FuseSharp is a FUSE wrapper for macOS (GNU/Linux in the future) developed in C# by Códice Software.
It provides a clean API designed specifically to enable the development of userspace filesystems in .NET applications.
FuseSharp only uses .NET Standard 2.0 features, so it is highly interoperable with other .NET Platforms such as Core, Mono, and Xamarin.Mac.

• Goal
  • Usage scenarios
• Setup and usage
• Project Overview
• Performance tests
• License

The goal of this project is to provide an API which enables C# applications to easily implement a filesystem in user-space. This API is written in C# and solely relies on .NET Standard 2.0 features, so it's compatible with the following .NET platforms:

If you stumbled upon this repository by accident, you might be wondering "why would I want / need to build a filesystem in user space?" The answer is: a filesystem adds a layer of abstraction that empowers and eases use cases you might not have thought of before.

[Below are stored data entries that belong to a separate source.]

(** Baseline mode: a submission accepted from the single verifier finalizes
    the claim at once with the submitted energy and evidence root, whatever
    the quorum; the winners are the signers recorded for that value.  Any
    other accepted submission leaves the claim open. *)
Theorem baseline_submission_finalizes `{Chain} (w w' : World)
    (sender now p h wh root sig : Z) :
  ProductionOracle.submitProduction w sender now p h wh root sig = Ok w' ->
  let ck := ProductionOracle.getClaimKey w p h in
  let v := ecrecover (this (oracle w)) p h wh root sig in
  (baselineMode (oracle w) = true /\ v = singleVerifierOverride (oracle w) ->
   finalized (ProductionOracle.getClaimBucket w' ck) = true /\
   disputed (ProductionOracle.getClaimBucket w' ck) = false /\
   verifiedEnergyWh (ProductionOracle.getClaimBucket w' ck) = wh /\
   evidenceRoot (ProductionOracle.getClaimBucket w' ck) = root /\
   winningVerifierBitmap (ProductionOracle.getClaimBucket w' ck)
   = verifierBitmap (ProductionOracle.getValueSubmissions w' ck (keccakValue wh root))) /\
  (baselineMode (oracle w) = false \/ v <> singleVerifierOverride (oracle w) ->
   finalized (ProductionOracle.getClaimBucket w' ck) = false).
Proof.
  intros Hc ck v.
  destruct (submitProduction_last _ _ _ _ _ _ _ _ _ Hc) as (Hv & w9 & Hbm & Hov & Hf9 & Hlast).
  fold ck v in Hv, Hf9, Hlast. rewrite Hbm, Hov in Hlast.
  split.
  - intros [Hmode Hsingle]. rewrite Hmode, <- Hsingle, Z.eqb_refl in Hlast.
    replace (v =? 0) with false in Hlast by (symmetry; by apply Z.eqb_neq).
    simpl in Hlast.
    destruct (finalizeWithValue_effect _ _ _ _ _ _ _ _ Hlast) as [_ Ho].
    assert (Hb : ProductionOracle.getClaimBucket w' ck
                 = ProductionOracle.markFinalized wh (keccakValue wh root) root
                     (verifierBitmap
                        (ProductionOracle.getValueSubmissions w9 ck (keccakValue wh root)))
                     (ProductionOracle.getClaimBucket w9 ck)).
    { rewrite (getClaimBucket_oracle _ w' ck Ho). apply getClaimBucket_store_eq. }
    assert (Ht : ProductionOracle.getValueSubmissions w' ck (keccakValue wh root)
                 = ProductionOracle.getValueSubmissions w9 ck (keccakValue wh root)).
    { unfold ProductionOracle.getValueSubmissions. by rewrite Ho. }
    rewrite Hb, Ht. done.
  - intros Hnot.
    assert (Hcond : baselineMode (oracle w) && negb (singleVerifierOverride (oracle w) =? 0)
                    && (v =? singleVerifierOverride (oracle w)) = false).
    { destruct Hnot as [-> | Hne]; [done|].
      apply Z.eqb_neq in Hne. rewrite Hne. apply andb_false_r. }
    rewrite Hcond in Hlast. by rewrite Hlast.
Qed.

(** * Concrete runs: witnesses and counterexamples *)

Lemma reachable_run (w : World) (txs : list Tx) :
  @reachable toyChain w -> Forall validTx txs -> @reachable toyChain (run w txs).
Proof.
  intros Hw Htxs. revert w Hw.
  induction Htxs as [|[[sender now] c] txs (Hs & Hn & Hc) _ IH]; intros w Hw.
  - exact Hw.
  - unfold run. simpl. apply IH. by apply reachable_transact.
Qed.

Ltac valid_tx :=
  unfold theProducer, theHour in *;
  unfold validTx, fits, UINT256, admin, oracleAddr, producerOwnerAddr, otherOracle in *;
  simpl; unfold fits, UINT256, UINT64, UINT16;
  repeat match goal with |- _ /\ _ => split end; lia || exact I.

And because said FS is running on user space, you can let FUSE do the heavy lifting, while you will only need to focus on what really matters development-wise.

Did you know there is a filesystem that lets you watch YouTube videos as if they were locally stored in you machine, without having to navigate to the web portal? Or that you can add a transparent encryption layer to a directory tree, to let your users have a secure storage without having to deal with how files are encrypted and decrypted?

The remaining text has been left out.